In early March I decided that following the release of the Bronfort report I would ask the individual chiropractic associations in the UK if they were offering any advice to their members.
An email was sent to the British Chiropractic Association (BCA), United Chiropractic Association (UCA), McTimoney Chiropractic Association (MCA) and the Scottish Chiropractic Association (SCA) asking what, if any, advice they were providing to their individual members.
I also asked if they were willing to disclose that advice, I didn’t really expect any of them to share their advice and as it turned out, none of them did!
The McTimoney Chiropractic Association was the only one not to reply to my email.
On 5 March the BCA said it was in the process of issuing appropriate advice to its members. This was followed up on 16 March with the following email:
The BCA has produced condition specific guidance which was issued to our members on 10 March 2010 in relation to the findings of the Bronfort Study and considerable effort is being expended to assisting members with compliance, but as I am sure you will understand, this will take a little time.As you are not a member of the BCA, it would be inappropriate to make this information available to you.
It must have been quite difficult time for the BCA, on the one hand they were fighting (and still thought they were winning) their libel case against Simon Singh over his comments criticising the treatment of colic, whilst at the same time having to issue advice to their members saying how the latest research shows that there was no reliable evidence to support treating colic!
The UCA were also following suit and stated:
I can confirm that following the publication of the Bronfort report that was published on 25 February 2010 that this Association will be issuing an advice note to its members. Please be aware that some chiropractors, only within the last couple of days have received a copy of the Bronfort report and the advertising advice note that the General Chiropractic Council have issued
I also got a message from the UCA saying that their president wanted to arrange a telephone call, however the I couldn’t get anybody at the UCA to tell me what he wanted to talk about and he didn’t seem to want to communicate via email. So far the call has not taken place!
The SCA initially said that the advice from the GCC had been forwarded to its members, this was followed up on 12 March by:
The SCA feels that this review study is clear in its findings. As with any study of this nature, however, it is important that our members receive the facts and what these imply for clinical practice and advertising in particular. It is with the desire to have clarity, not ambiguity for our members, that the SCA has taken legal advice to ensure that the further advice and detailed guidance notes that we have put together for our members are a fair and accurate representation of recent research findings.
Unfortunately, we cannot accommodate your request for a copy of the advice to be issued to our members. You can be assured, however, that every measure will be taken to inform our members of the regulations.
I’m not sure what legal advice the SCA took, but it would have been sensible if it included some contact and advice from the CAP Copy Advice Team.
With the SCA having gone to such lengths to ensure their members had a ‘fair and accurate representation of the research‘ I found it a little surprising that 6 weeks after sending that email, the SCA’s own website still contained the following statement: SCA – Common Conditions
“although more people are looking for help with other problems such as digestive and breathing problems and menstural (sic) disorders.”

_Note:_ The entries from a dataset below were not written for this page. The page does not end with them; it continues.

(** After [i] iterations of [seed_user]: the users are the first [i]
    drawn ones under keys [n0], [n0+1], ..., each with its
    [email-confirm] row under [a0], [a0+1], .... *)
Definition seeded_users (draw : nat -> user_draw) (n0 a0 : Z) (i : nat) (d : db) : Prop :=
  next_user_id d = n0 + Z.of_nat i /\ next_auth_id d = a0 + Z.of_nat i /\
  (forall k v, users d !! k = Some v <->
     exists j, (j < i)%nat /\ k = n0 + Z.of_nat j /\ v = seed_user_of (draw j)) /\
  (forall j, (j < i)%nat ->
     authentications d !! (a0 + Z.of_nat j) = Some (seed_auth_of (n0 + Z.of_nat j) (draw j))).

End SeededUsers.

(** ** Draws for the examples *)

Definition demo_user_draw (i : nat) : user_draw :=
  let n := pretty (N.of_nat i) in
  mk_user_draw 1 "Budi" "Santoso" ("user" ++ n ++ "@example.com") ("+62-811-000-" ++ n)
    "Indonesia" "Bandung" "40111" "Jl. Merdeka" "salt" ("token-" ++ n).

Definition demo_product_draw (i : nat) : product_draw :=
  mk_product_draw id id id "product01.png" 500 200 300 "details" "description"
    (fun _ => "product02.png") (fun _ => 50) (fun _ => "review") (fun _ _ => 10).

Definition demo_draws : seed_draws :=
  mk_seed_draws demo_user_draw "2025-01-01" "2025-01-08" 0 demo_product_draw.

(** Faker draws the same e-mail twice. *)
Definition demo_clash_draws : seed_draws :=
  mk_seed_draws (fun i => demo_user_draw 0) "2025-01-01" "2025-01-08" 0 demo_product_draw.

(** ** The guard and the commit *)

Lemma run_when_empty total body d :
  total d = 0%nat -> run (when_empty total body) d = run (body;; commit) d.
Proof. intros H. unfold run, when_empty. rewrite bind_query. cbn [pending]. by rewrite H. Qed.

Lemma run_when_nonempty total body d :
  total d <> 0%nat -> run (when_empty total body) d = (Return tt, d).
Proof.
  intros H. unfold run, when_empty. rewrite bind_query. cbn [pending].
  by destruct (Nat.eqb_neq (total d) 0) as [_ ->].
Qed.

(** A seeder whose loop ends in an acceptable store related to the one
    it started from commits, or skips when its table is not empty. *)
Lemma run_when_empty_ok (R : db -> db -> Prop) total body d :
  db_wf d -> R d d ->
  triple (fun e => e = d) body (fun _ e => db_wf e /\ R d e) ->
  exists d', run (when_empty total body) d = (Return tt, d') /\ db_wf d' /\ R d d'.
Proof.
  intros Hw HR Hb. destruct (decide (total d = 0%nat)) as [Hz|Hz].
  - rewrite run_when_empty by exact Hz.
    destruct (run_triple_commit _ _ _ d Hb eq_refl) as (d' & Hrun & HQ);
      [intros e [He _]; by apply db_ok_wf|eauto].
  - rewrite run_when_nonempty by exact Hz. eauto.
Qed.

Lemma triple_add_new (P Q : db -> Prop) f :
  (forall d, P d -> Q (f d).2) -> triple P (add_new f) (fun _ => Q).
Proof.
  intros Hf. unfold add_new. eapply triple_bind.
  - eapply triple_conseq; [apply (triple_add_row (fun _ => Q))|exact Hf|done].
  - intros. apply (triple_ret (fun _ => Q) tt).
Qed.

Lemma elem_of_enumerate {A} (x : nat * A) xs : x ∈ enumerate xs -> x.2 ∈ xs.
Proof. destruct x as [i y]. apply elem_of_zip_r. Qed.

Lemma Forall_enumerate {A} (xs : list A) : Forall (fun x => x.2 ∈ xs) (enumerate xs).
Proof. apply Forall_forall. intros x Hx. by apply elem_of_enumerate. Qed.

(** ** The seeders of fixed rows *)

Lemma seed_keeps_refl d : seed_keeps d d.
Proof. by repeat split. Qed.

Lemma seed_keeps_trans d1 d2 d3 : seed_keeps d1 d2 -> seed_keeps d2 d3 -> seed_keeps d1 d3.
Proof. intros (? & ? & ? & ? & ? & ? & ? & ?) (? & ? & ? & ? & ? & ? & ? & ?). repeat split; auto; congruence. Qed.

Lemma seed_fixed_ok {A} total (xs : list A) (g : A -> M unit) d :
  db_wf d ->
  (forall x, triple (fun e => db_wf e /\ seed_keeps d e) (g x) (fun _ e => db_wf e /\ seed_keeps d e)) ->
  exists d', run (when_empty total (for_each xs g)) d = (Return tt, d') /\ db_wf d' /\ seed_keeps d d'.
Proof.
  intros Hw Hg. apply run_when_empty_ok; [exact Hw|apply seed_keeps_refl|].
  eapply triple_conseq; [apply (triple_for_each_in _ (fun _ => True)); [by apply Forall_true|intros x _; apply Hg]| |done].
  intros e ->. split; [exact Hw|apply seed_keeps_refl].
Qed.

(** A seeder that fills table [t]: afterwards [t] has rows, whether the
    loop ran or the guard skipped it. *)
Lemma seed_fills_ok {A V} (t : db -> gmap Z V) (xs : list A) (g : A -> M unit) d :
  db_wf d -> xs <> [] ->
  (forall x, triple (fun e => db_wf e /\ seed_keeps d e) (g x)
               (fun _ e => db_wf e /\ seed_keeps d e /\ t e ≠ ∅)) ->
  exists d', run (when_empty (fun e => size (t e)) (for_each xs g)) d = (Return tt, d') /\
    db_wf d' /\ seed_keeps d d' /\ t d' ≠ ∅.
Proof.
  intros Hw Hxs Hg. destruct (decide (size (t d) = 0%nat)) as [Hz|Hz].
  - rewrite run_when_empty by exact Hz.
    assert (Hloop : triple (fun e => e = d) (for_each xs g) (fun _ e => db_wf e /\ seed_keeps d e /\ t e ≠ ∅)).
    { eapply triple_conseq.
      - apply (triple_for_each (fun ys e => db_wf e /\ seed_keeps d e /\ (ys = [] -> t e ≠ ∅))).
        intros x ys. eapply triple_conseq; [apply Hg|intros e (? & ? & _); by split|].
        intros _ e (? & ? & ?). auto.
      - intros e ->. split; [exact Hw|split; [apply seed_keeps_refl|done]].
      - intros _ e (? & ? & Ht). auto. }
    destruct (run_triple_commit _ _ _ d Hloop eq_refl) as (d' & Hrun & HQ);
      [intros e [He _]; by apply db_ok_wf|eauto].
  - rewrite run_when_nonempty by exact Hz. exists d. split; [done|].
    split; [exact Hw|split; [apply seed_keeps_refl|by apply map_size_non_empty_iff]].
Qed.

Ltac seed_step ins :=
  let x := fresh "x" in intros x;
  lazymatch type of x with (_ * _)%type => destruct x | _ => idtac end;
  apply triple_add_new; intros ? [? Hk];
  (split; [apply ins; [assumption|..]; simpl; repeat case_match; reflexivity|]);
  destruct Hk as (? & ? & ? & ? & ? & ? & ? & ?);
  repeat split; simpl; first [assumption | intros; apply insert_non_empty].

Lemma seed_setting_ok s e d :
  db_wf d -> exists d', run (seed_setting s e) d = (Return tt, d') /\ db_wf d' /\ seed_keeps d d'.
Proof. intros. apply seed_fixed_ok; [assumption|]. seed_step db_wf_insert_setting. Qed.

Lemma seed_category_ok d :
  db_wf d -> exists d', run seed_category d = (Return tt, d') /\ db_wf d' /\ seed_keeps d d' /\ categories d' ≠ ∅.
Proof. intros. apply seed_fills_ok; [assumption|done|]. seed_step db_wf_insert_category. Qed.

Lemma seed_brand_ok d :
  db_wf d -> exists d', run seed_brand d = (Return tt, d') /\ db_wf d' /\ seed_keeps d d' /\ brands d' ≠ ∅.
Proof. intros. apply seed_fills_ok; [assumption|done|]. seed_step db_wf_insert_brand. Qed.

Lemma seed_size_ok d :
  db_wf d -> exists d', run seed_size d = (Return tt, d') /\ db_wf d' /\ seed_keeps d d' /\ sizes d' ≠ ∅.
Proof. intros. apply seed_fills_ok; [assumption|done|]. seed_step db_wf_insert_size. Qed.

Lemma seed_colour_ok d :
  db_wf d -> exists d', run seed_colour d = (Return tt, d') /\ db_wf d' /\ seed_keeps d d' /\ colours d' ≠ ∅.
Proof. intros. apply seed_fills_ok; [assumption|done|]. seed_step db_wf_insert_colour. Qed.

Lemma seed_payment_ok d :
  db_wf d -> exists d', run seed_payment d = (Return tt, d') /\ db_wf d' /\ seed_keeps d d' /\ payments d' ≠ ∅.
Proof. intros. apply seed_fills_ok; [assumption|done|]. seed_step db_wf_insert_payment. Qed.

(** ** [seed_user] *)

Section SeedUser.
Context `{!PasswordHasher}.

Lemma seed_user_row_step draw n0 a0 i :
  triple (seeded_users draw n0 a0 i) (seed_user_row (draw i)) (fun _ => seeded_users draw n0 a0 (S i)).
Proof.
  intros [c p] (Hn & Ha & Hu & Hau). cbn [pending] in *. unfold seed_user_row, add_new. hstep.
  eexists _, _. split; [reflexivity|]. cbn [pending].
  split; [simpl; lia|]. split; [simpl; lia|]. split.
  - intros k v. simpl. rewrite lookup_insert_Some, Hu. split.
    + intros [[<- <-]|[_ (j & Hj & -> & ->)]]; [exists i; split; [lia|]; rewrite Hn; done|exists j; split; [lia|done]].
    + intros (j & Hj & -> & ->). destruct (decide (j = i)) as [->|Hne].
      * left. rewrite Hn. done.
      * right. split; [rewrite Hn; lia|]. exists j. split; [lia|done].
  - intros j Hj. simpl. rewrite Ha, Hn. destruct (decide (j = i)) as [->|Hne].
    + by rewrite lookup_insert_eq.
    + rewrite lookup_insert_ne by lia. apply Hau. lia.
Qed.

(** The [i]-th row keeps the store acceptable when its user clashes with
    none of the users before it. *)
Lemma seed_user_row_wf draw n0 a0 i (ps : gmap Z product) :
  (forall j, (j < i)%nat -> users_clash (seed_user_of (draw i)) (seed_user_of (draw j)) = false) ->
  triple (fun d => seeded_users draw n0 a0 i d /\ db_wf d /\ products d = ps) (seed_user_row (draw i))
    (fun _ d => seeded_users draw n0 a0 (S i) d /\ db_wf d /\ products d = ps).
Proof.
  intros Hnc. apply triple_and.
  - eapply triple_conseq; [apply seed_user_row_step|intros d [Hs _]; exact Hs|done].
  - intros [c p] [(Hn & Ha & Hu & Hau) [Hwf Hps]]. cbn [pending] in *. unfold seed_user_row, add_new. hstep.
    eexists _, _. split; [reflexivity|]. split; [|exact Hps]. apply db_wf_insert_auth.
    + apply db_wf_insert_user; [exact Hwf| |].
      * destruct (users p !! next_user_id p) as [v|] eqn:E; [|done].
        apply Hu in E as (j & Hj & Hk & _). lia.
      * intros k v (j & Hj & -> & ->)%Hu. by apply Hnc.
    + unfold auth_ok. simpl. by rewrite fk_insert_self.
Qed.

Lemma seeded_users_start draw d :
  users d = ∅ -> seeded_users draw (next_user_id d) (next_auth_id d) 0 d.
Proof.
  intros Hu. split; [lia|]. split; [lia|]. split; [|intros; lia].
  intros k v. rewrite Hu, lookup_empty. split; [done|]. intros (j & Hj & _). lia.
Qed.

Lemma seeded_users_lookup draw n0 a0 d i :
  seeded_users draw n0 a0 10 d -> (i < 10)%nat ->
  users d !! (n0 + Z.of_nat i) = Some (seed_user_of (draw i)).
Proof. intros (_ & _ & Hu & _) Hi. apply Hu. eauto. Qed.

Lemma seed_user_loop draw d :
  users d = ∅ ->
  triple (fun d' => d' = d) (for_each (seq 0 10) (fun i => seed_user_row (draw i)))
    (fun _ => seeded_users draw (next_user_id d) (next_auth_id d) 10).
Proof.
  intros Hu. eapply triple_conseq.
  - apply (triple_for_seq (seeded_users draw (next_user_id d) (next_auth_id d))).
    intros i _. apply seed_user_row_step.
  - intros d' ->. by apply seeded_users_start.
  - done.
Qed.

(** Two drawn users that collide on their e-mail or phone: the commit is
    refused and the store is left as it was. *)
Lemma seed_user_clash_fails draw d i j :
  users d = ∅ -> (i < j < 10)%nat ->
  collate_eq (draw_email (draw i)) (draw_email (draw j)) = true \/
  collate_eq (draw_phone (draw i)) (draw_phone (draw j)) = true ->
  run (seed_user draw) d = (Raise IntegrityError, d).
Proof.
  intros Hu Hij Hcl. unfold seed_user. rewrite run_when_empty by (rewrite Hu; reflexivity).
  eapply run_triple_commit_fail; [apply (seed_user_loop draw d Hu)|reflexivity|].
  intros d' Hs. apply not_true_is_false. intros Hok%db_ok_wf.
  pose proof (seeded_users_lookup _ _ _ _ i Hs ltac:(lia)) as Hi.
  pose proof (seeded_users_lookup _ _ _ _ j Hs ltac:(lia)) as Hj.
  enough (next_user_id d + Z.of_nat i = next_user_id d + Z.of_nat j) by lia.
  apply (wf_users_unique _ Hok _ _ _ _ Hi Hj). unfold users_clash. simpl.
  destruct Hcl as [-> | ->]; [reflexivity|apply orb_true_r].
Qed.

(** Distinct draws: the ten users are committed, the products untouched. *)
Lemma seed_user_commits draw d :
  db_wf d -> users d = ∅ -> user_draws_distinct draw ->
  exists d', run (seed_user draw) d = (Return tt, d') /\ db_wf d' /\
    seeded_users draw (next_user_id d) (next_auth_id d) 10 d' /\ products d' = products d.
Proof.
  intros Hw Hu Hnc. set (n0 := next_user_id d). set (a0 := next_auth_id d).
  assert (Hloop : triple (fun d' => d' = d) (for_each (seq 0 10) (fun i => seed_user_row (draw i)))
                    (fun _ d' => db_wf d' /\ seeded_users draw n0 a0 10 d' /\ products d' = products d)).
  { eapply triple_conseq.
    - apply (triple_for_seq (fun i d' => seeded_users draw n0 a0 i d' /\ db_wf d' /\ products d' = products d)).
      intros i Hi. apply seed_user_row_wf. intros j Hj.
      destruct (Hnc j i ltac:(lia)) as [He Hp]. unfold users_clash. simpl.
      by rewrite collate_eq_sym, He, collate_eq_sym, Hp.
    - intros d' ->. split; [by apply seeded_users_start|done].
    - intros _ d' (? & ? & ?). done. }
  unfold seed_user. rewrite run_when_empty by (rewrite Hu; reflexivity).
  destruct (run_triple_commit _ _ _ d Hloop eq_refl) as (d' & Hrun & Hs);
    [intros d' [Hw' _]; by apply db_ok_wf|eauto].
Qed.

(** A seeded user signs in with [Qwerty123!] on any acceptable store that
    has the same users and sign-up rows. *)
Lemma seeded_users_login draw n0 a0 e d i :
  seeded_users draw n0 a0 10 e -> db_wf d -> users d = users e ->
  authentications d = authentications e -> (i < 10)%nat ->
  exists d', run (view_auth_login (mk_login_form (draw_email (draw i)) seed_password)) d =
               (Return (Ok200 (draw_email (draw i))), d').
Proof.
  intros Hs Hw Hu Ha Hi.
  change (draw_email (draw i)) with (user_email (seed_user_of (draw i))).
  apply (login_succeeds (n0 + Z.of_nat i)); [exact Hw|rewrite Hu; by apply (seeded_users_lookup draw n0 a0)|apply pwd_verify_hash|].
  destruct Hs as (_ & _ & _ & Hau).
  destruct (confirmed_count (n0 + Z.of_nat i) d) eqn:Hz; [|lia].
  unfold confirmed_count in Hz. rewrite Ha in Hz.
  apply count_where_zero in Hz. specialize (Hz _ _ (Hau i Hi)).
  unfold confirmed_row, seed_auth_of in Hz. cbn [auth_user_id auth_status auth_type] in Hz.
  rewrite bool_decide_true, collate_eq_refl in Hz by done. discriminate.
Qed.

End SeedUser.

(** ** [seed_product] *)

(** The column ranges of a row built from in-range draws. *)
Ltac range_ok :=
  unfold numeric_18_4_ok, uint32_ok, uint8_ok;
  repeat (apply andb_true_iff; split); try reflexivity;
  rewrite ?Z.leb_le, ?Z.ltb_lt; lia.

Section SeedProducts.
Variable d0 : db.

So on 23 April I contacted the SCA and pointed out that they did not seem to be living up to their own advice and that the Bronfort report does not support chiropractic for treating these conditions.
For menstrual disorders, the report found:
(dysmenorrhea) “Moderate quality evidence that spinal manipulation is no more effective than sham manipulation in the treatment of primary dysmenorrhea”

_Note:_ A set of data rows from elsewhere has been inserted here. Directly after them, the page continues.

(** * scallop: container image extraction and analysis

    A shallow embedding of the Go packages [internal/utils],
    [internal/docker] and [internal/analyzer] of kanywst/scallop, and the
    properties of its specification that were checked against it.

    Conventions.
    - Go [string]s are Rocq [string]s (sequences of bytes); comparison
      [<] on Go strings is bytewise lexicographic, i.e. [String.ltb].
    - [int64] sizes are [Z] with the two's-complement wrap-around written
      out ([wrap64]); [int] counters and indices count slice elements or
      directory entries and are unbounded [Z] or [nat].
    - Go [map]s are [gmap]s; slices are [list]s (a slice whose nil-ness is
      observable is an [option (list _)]).
    - A Go [error] result is an [option error]; [None] is [nil]. *)

From Stdlib Require Import ZArith Ascii String DecimalString.
From stdpp Require Import gmap strings list fin_maps sorting.
(** [multi_map] has one entry for each parcel with a positive-area record:
    the zone of the record [idxmax] chose. *)
Lemma multi_map_of_group pa k :
  NoDup ((λ ra, o_idx ra.1) <$> pa) →
  filter (λ kv, kv.1 = k) (multi_map_of pa) =
    match winner_of pa k with
    | Some w => [(k, o_zone w.1)]
    | None => []
    end.
Proof.
  intros Hnd. rewrite multi_map_of_eq by done.
  rewrite filter_key_winners by apply NoDup_remove_dups.
  destruct (decide (k ∈ remove_dups ((λ ra, o_apn ra.1) <$> pa)))
    as [Hin|Hout]; [done|].
  rewrite (proj2 (winner_of_None pa k)); [done|].
  intros ra Hra Hk. apply Hout, elem_of_remove_dups, list_elem_of_fmap.
  by exists ra.
Qed.
End Argmax.

(** ** The combination and the left merge (lines 68-73) *)

Section Merge.
Context {K L Geom : Type} `{!EqDecision K, !EqDecision L}.
Implicit Types (s : list (K * option L)) (k : K).
Implicit Types (P : list (ParcelRow K Geom)).

(** The index of [final_map] has no duplicate. *)
Lemma groupby_last_keys_NoDup s : NoDup (groupby_last s).*1.
Proof.
  unfold groupby_last. rewrite <- list_fmap_compose.
  rewrite (list_fmap_ext _ id) by done. rewrite list_fmap_id.
  apply NoDup_remove_dups.
Qed.

Lemma groupby_last_group s k :
  filter (λ kv, kv.1 = k) (groupby_last s) =
    if decide (k ∈ s.*1)
    then [(k, last_valid (filter (λ kv, kv.1 = k) s).*2)]
    else [].
Proof.
  unfold groupby_last.
  rewrite (filter_key_tabulate
             (λ k', last_valid (filter (λ kv : K * option L, kv.1 = k') s).*2))
    by apply NoDup_remove_dups.
  destruct (decide (k ∈ s.*1)) as [Hin|Hout].
  - by rewrite decide_True by (by apply elem_of_remove_dups).
  - by rewrite decide_False by (by rewrite elem_of_remove_dups).
Qed.

(** Against an index without duplicates the left merge is a lookup: one
    output row for each parcel row, in order. *)
Lemma merge_left_groupby_last P s :
  merge_left P (groupby_last s) =
    (λ r, (r, final_label s (p_apn r))) <$> P.
Proof.
  unfold merge_left. induction P as [|r P IH]; [done|].
  cbn [mbind list_bind]. fold (@mbind list _).
  rewrite fmap_cons, <- IH. clear IH.
  refine (f_equal (λ h, h ++ _) (_ : _ = [(r, final_label s (p_apn r))])).
  destruct (p_apn r) as [k|]; cbn [final_label].
  - rewrite filter_key_option, groupby_last_group.
    destruct (decide (k ∈ s.*1)) as [Hin|Hout]; [done|].
    by rewrite filter_key_absent.
  - by rewrite (filter_key_null _ None).
Qed.

Lemma final_label_app s1 s2 k :
  final_label (s1 ++ s2) (Some k) =
    last_valid ((filter (λ kv, kv.1 = k) s1).*2 ++
                (filter (λ kv, kv.1 = k) s2).*2).
Proof. cbn [final_label]. by rewrite filter_app, fmap_app. Qed.
End Merge.

(** ** The function as a whole *)

Section Whole.
Context {K L Geom CRS : Type} `{!EqDecision K, !EqDecision L}.
Variable G : GeoOps Geom CRS.
Variable estimate_utm_crs : Frame (ParcelRow K Geom) → option CRS.
Implicit Types (parcels : Frame (ParcelRow K Geom)).
Implicit Types (zones : Frame (ZoneRow L Geom)).
Implicit Types (joined_gdf : Frame (JoinRow K L Geom)).
Implicit Types (J : list (JoinRow K L Geom)) (k : K) (c : CRS).
Implicit Types (mm : list (K * option L)) (apn zone zone_out : string).

Lemma dup_records_idx_NoDup c (P : list (ParcelRow K Geom))
    (Z : list (ZoneRow L Geom)) J :
  NoDup ((λ ra, o_idx ra.1) <$> dup_records G c P Z J).
Proof. apply poly_area_idx_NoDup, overlay_idx_NoDup. Qed.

(Premenstrual syndrome)“Inconclusive evidence in an unclear direction regarding the effectiveness of spinal manipulation for the treatment of premenstrual syndrome “
Whilst the Bronfort report does not directly mention “digestive disorders” or “breathing problems” (unless asthma is counted) the GCC have stated that Bronfort’s original remit was to investigate every condition or symptom that had been listed on a website where the GCC were in receipt of a complaint against that particular website, both of these conditions were included in the original list of conditions.
I asked the SCA if they still considered chiropractic as a viable treatment for these conditions or was it simply an oversight with their web admin.
Today (26 April) the SCA have said:
Thank-you for your e-mail communication regarding a section of our website.
It is not our intention to imply that Chiropractic can ‘treat’ these particular conditions. We state only the fact that people do attend Chiropractors with these complaints.
As an association, however, we have no intention of appearing to mislead the public. As such, we will remove this statement from our website immediately.
If they didn’t intend to imply the use of chiropractic as a treatment option, they shouldn’t have listed those conditions on a page entitled ‘Common Conditions’ alongside other conditions they do consider can be treated.
The page should be changing shortly, but version can be found here Freezepage: SCA – Common Conditions
……. You’ll notice they didn’t say it was an admin error!